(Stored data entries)
▼

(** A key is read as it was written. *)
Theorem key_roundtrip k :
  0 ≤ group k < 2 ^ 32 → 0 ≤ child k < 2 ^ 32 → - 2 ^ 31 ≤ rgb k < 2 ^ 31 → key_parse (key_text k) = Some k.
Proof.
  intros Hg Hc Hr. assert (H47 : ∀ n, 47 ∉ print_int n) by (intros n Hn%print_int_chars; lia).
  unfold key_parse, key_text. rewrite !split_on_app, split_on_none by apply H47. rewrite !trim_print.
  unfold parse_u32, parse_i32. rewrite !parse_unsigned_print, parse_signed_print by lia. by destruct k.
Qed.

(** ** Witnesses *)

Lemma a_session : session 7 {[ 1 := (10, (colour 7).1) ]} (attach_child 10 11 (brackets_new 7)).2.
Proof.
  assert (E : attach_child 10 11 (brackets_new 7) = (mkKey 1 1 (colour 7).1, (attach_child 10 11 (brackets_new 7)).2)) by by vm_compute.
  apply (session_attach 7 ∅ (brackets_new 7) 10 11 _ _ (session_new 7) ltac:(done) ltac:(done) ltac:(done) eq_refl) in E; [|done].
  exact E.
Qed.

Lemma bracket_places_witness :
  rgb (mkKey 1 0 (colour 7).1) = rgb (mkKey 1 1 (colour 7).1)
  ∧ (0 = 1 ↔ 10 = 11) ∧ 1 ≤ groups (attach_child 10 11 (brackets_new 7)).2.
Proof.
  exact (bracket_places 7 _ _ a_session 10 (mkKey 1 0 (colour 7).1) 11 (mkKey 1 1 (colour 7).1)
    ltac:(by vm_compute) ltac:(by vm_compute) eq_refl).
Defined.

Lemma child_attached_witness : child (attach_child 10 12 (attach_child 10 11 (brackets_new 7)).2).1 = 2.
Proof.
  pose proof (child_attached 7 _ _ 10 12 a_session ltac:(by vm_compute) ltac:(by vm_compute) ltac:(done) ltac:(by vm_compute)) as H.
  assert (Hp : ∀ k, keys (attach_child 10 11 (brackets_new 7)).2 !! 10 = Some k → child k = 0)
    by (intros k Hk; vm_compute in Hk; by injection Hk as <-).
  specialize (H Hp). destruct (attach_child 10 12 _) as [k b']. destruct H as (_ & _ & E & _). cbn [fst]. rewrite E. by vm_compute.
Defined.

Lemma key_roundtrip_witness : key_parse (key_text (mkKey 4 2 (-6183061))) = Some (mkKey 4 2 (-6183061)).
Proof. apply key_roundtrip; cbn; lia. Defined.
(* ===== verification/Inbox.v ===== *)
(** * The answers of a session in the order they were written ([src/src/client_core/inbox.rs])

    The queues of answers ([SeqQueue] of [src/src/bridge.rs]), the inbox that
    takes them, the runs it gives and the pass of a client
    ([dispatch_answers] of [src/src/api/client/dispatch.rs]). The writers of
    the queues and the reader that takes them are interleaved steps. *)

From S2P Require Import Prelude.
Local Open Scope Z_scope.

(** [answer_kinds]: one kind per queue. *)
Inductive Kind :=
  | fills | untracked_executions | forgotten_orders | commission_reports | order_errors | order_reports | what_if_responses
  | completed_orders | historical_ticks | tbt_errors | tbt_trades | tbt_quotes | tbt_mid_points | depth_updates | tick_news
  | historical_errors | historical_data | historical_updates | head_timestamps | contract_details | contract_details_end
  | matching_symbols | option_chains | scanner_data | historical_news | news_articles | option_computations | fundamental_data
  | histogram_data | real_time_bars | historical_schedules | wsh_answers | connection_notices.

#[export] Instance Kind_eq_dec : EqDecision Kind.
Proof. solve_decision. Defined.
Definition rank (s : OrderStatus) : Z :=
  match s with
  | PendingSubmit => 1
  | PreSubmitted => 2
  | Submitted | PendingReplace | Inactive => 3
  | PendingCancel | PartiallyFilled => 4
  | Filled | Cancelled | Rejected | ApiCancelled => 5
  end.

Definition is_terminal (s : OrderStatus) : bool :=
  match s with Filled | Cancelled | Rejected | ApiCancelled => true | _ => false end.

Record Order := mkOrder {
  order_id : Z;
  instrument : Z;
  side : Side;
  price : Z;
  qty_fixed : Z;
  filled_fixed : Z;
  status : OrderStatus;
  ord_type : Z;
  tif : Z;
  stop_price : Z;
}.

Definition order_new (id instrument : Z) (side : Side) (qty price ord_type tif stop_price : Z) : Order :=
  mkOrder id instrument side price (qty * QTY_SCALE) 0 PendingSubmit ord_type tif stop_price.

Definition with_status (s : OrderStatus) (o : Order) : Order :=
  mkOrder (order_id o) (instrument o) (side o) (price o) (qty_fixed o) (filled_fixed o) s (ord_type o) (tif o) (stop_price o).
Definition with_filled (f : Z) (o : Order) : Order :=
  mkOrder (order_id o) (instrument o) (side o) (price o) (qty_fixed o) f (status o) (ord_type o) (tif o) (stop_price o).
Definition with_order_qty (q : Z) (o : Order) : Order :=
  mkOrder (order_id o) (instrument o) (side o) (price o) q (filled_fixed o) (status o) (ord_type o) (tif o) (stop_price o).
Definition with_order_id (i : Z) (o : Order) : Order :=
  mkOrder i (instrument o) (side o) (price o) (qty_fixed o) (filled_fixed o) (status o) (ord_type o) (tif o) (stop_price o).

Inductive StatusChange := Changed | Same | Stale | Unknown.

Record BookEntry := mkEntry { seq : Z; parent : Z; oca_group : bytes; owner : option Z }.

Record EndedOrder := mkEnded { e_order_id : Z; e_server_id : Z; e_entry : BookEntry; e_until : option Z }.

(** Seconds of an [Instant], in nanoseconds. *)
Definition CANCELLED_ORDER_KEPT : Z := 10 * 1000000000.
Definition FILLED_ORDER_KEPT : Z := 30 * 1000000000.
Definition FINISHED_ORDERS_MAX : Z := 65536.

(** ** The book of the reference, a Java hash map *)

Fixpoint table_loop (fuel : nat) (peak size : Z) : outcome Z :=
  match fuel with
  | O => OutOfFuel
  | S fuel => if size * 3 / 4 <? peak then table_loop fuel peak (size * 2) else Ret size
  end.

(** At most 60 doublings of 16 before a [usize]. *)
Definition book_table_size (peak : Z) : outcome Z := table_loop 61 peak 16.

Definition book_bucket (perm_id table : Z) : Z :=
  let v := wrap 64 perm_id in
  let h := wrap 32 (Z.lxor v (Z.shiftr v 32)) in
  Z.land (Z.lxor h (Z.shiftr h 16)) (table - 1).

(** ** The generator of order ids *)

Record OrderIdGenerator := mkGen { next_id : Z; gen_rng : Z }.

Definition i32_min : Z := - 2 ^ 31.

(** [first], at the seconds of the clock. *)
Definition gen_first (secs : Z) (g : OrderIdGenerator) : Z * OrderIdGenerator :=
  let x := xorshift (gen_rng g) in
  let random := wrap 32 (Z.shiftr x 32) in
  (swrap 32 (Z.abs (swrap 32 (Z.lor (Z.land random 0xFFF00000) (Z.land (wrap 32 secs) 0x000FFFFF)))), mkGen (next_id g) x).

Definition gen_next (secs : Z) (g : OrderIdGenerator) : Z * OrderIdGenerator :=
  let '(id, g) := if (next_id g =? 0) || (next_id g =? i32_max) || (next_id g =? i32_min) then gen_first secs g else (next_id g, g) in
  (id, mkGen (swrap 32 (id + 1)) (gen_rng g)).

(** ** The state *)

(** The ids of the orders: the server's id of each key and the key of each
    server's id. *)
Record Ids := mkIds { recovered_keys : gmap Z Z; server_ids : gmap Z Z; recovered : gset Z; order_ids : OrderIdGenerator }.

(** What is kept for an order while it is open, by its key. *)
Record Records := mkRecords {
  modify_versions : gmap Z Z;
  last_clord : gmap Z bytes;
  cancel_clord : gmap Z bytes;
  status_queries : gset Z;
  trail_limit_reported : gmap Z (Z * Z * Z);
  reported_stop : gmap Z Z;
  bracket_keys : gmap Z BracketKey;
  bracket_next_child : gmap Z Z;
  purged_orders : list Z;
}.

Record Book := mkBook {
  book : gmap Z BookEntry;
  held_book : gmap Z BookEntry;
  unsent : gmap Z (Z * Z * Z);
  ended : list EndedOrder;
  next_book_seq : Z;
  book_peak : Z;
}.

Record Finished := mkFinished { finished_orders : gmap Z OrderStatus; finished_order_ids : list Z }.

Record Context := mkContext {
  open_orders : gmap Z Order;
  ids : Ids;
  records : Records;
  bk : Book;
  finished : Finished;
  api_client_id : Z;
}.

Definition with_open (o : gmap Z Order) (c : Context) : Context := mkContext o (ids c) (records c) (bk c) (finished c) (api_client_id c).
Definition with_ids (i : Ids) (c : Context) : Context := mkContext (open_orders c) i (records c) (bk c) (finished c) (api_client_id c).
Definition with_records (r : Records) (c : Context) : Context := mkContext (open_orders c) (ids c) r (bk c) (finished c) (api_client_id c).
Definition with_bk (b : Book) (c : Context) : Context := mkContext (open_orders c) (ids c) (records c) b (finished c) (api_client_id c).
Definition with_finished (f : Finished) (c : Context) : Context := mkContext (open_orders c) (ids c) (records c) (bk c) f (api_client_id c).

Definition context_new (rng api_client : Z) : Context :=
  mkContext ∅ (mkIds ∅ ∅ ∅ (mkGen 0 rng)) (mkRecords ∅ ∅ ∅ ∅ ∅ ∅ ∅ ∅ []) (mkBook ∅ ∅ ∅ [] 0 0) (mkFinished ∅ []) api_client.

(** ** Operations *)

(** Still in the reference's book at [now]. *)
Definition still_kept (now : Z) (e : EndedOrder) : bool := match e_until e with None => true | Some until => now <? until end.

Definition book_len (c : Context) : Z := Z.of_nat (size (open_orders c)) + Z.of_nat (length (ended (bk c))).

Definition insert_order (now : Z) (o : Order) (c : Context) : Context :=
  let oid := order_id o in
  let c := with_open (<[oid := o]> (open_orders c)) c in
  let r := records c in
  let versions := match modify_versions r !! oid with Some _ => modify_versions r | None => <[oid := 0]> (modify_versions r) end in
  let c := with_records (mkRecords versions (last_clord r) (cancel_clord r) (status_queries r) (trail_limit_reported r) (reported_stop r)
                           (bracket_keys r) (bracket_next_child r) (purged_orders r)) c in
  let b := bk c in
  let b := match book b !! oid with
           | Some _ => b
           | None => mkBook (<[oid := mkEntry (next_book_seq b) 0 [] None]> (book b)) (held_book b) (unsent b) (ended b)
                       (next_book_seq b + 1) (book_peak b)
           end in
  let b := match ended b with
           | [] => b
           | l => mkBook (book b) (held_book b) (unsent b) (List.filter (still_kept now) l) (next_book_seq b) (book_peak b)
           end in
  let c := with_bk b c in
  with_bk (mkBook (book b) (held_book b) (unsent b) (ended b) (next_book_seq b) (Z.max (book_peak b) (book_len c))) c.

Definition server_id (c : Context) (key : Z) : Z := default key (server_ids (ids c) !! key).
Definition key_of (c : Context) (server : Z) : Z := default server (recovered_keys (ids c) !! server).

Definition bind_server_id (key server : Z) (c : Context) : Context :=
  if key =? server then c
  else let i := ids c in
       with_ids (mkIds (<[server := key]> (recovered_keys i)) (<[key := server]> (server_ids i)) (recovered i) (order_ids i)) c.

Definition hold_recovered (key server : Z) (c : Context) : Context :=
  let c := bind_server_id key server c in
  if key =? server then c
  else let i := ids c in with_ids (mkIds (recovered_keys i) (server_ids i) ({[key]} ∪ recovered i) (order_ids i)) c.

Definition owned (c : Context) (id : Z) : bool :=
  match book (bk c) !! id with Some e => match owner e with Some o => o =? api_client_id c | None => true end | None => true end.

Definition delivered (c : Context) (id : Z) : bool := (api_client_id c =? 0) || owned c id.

▲
▼

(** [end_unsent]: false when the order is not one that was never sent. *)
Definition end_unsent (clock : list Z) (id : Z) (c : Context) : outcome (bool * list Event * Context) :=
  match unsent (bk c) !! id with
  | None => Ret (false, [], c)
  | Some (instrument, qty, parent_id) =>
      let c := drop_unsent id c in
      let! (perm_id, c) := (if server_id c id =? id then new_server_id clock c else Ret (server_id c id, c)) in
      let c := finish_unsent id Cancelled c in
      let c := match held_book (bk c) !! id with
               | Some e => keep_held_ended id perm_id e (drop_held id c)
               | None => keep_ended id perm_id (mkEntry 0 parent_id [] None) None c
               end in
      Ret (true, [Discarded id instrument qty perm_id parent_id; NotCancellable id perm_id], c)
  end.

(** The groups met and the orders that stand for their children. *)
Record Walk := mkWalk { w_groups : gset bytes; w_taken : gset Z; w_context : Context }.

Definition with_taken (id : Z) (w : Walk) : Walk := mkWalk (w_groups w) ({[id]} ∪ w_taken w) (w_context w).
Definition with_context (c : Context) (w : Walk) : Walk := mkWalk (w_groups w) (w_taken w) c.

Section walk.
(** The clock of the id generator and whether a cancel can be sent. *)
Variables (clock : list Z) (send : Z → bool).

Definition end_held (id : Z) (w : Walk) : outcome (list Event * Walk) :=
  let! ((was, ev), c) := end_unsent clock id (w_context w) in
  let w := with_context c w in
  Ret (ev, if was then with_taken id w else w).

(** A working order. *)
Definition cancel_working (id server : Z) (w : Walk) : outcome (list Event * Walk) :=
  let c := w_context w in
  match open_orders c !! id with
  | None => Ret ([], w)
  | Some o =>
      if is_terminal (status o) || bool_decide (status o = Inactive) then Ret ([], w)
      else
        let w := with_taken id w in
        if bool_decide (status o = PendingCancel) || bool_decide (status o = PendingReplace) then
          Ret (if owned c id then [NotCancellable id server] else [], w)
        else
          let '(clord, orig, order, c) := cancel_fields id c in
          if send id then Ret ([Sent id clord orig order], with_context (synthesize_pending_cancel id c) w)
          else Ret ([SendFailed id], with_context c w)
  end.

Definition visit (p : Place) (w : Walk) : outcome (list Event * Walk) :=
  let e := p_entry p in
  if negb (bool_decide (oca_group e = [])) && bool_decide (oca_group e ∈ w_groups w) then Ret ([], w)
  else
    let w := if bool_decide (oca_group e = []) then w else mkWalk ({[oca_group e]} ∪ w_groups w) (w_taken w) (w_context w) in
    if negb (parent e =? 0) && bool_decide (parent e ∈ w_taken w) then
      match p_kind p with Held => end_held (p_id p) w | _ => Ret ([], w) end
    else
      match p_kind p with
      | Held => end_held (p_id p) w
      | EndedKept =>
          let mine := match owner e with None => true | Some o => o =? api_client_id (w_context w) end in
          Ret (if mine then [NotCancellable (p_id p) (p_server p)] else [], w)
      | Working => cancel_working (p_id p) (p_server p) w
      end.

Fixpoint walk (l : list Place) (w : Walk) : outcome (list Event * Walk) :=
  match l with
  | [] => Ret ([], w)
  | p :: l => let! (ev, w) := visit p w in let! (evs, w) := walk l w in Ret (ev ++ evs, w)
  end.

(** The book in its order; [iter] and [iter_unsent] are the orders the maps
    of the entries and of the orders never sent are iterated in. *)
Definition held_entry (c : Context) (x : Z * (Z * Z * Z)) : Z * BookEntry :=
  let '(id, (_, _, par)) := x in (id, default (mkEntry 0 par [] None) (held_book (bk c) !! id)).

▲

## Aim of the exercise
The word "mkFinished" may appear in several lines of the data; copy every line where it does.

## Task response
Record Finished := mkFinished { finished_orders : gmap Z OrderStatus; finished_order_ids : list Z }.
  mkContext ∅ (mkIds ∅ ∅ ∅ (mkGen 0 rng)) (mkRecords ∅ ∅ ∅ ∅ ∅ ∅ ∅ ∅ []) (mkBook ∅ ∅ ∅ [] 0 0) (mkFinished ∅ []) api_client.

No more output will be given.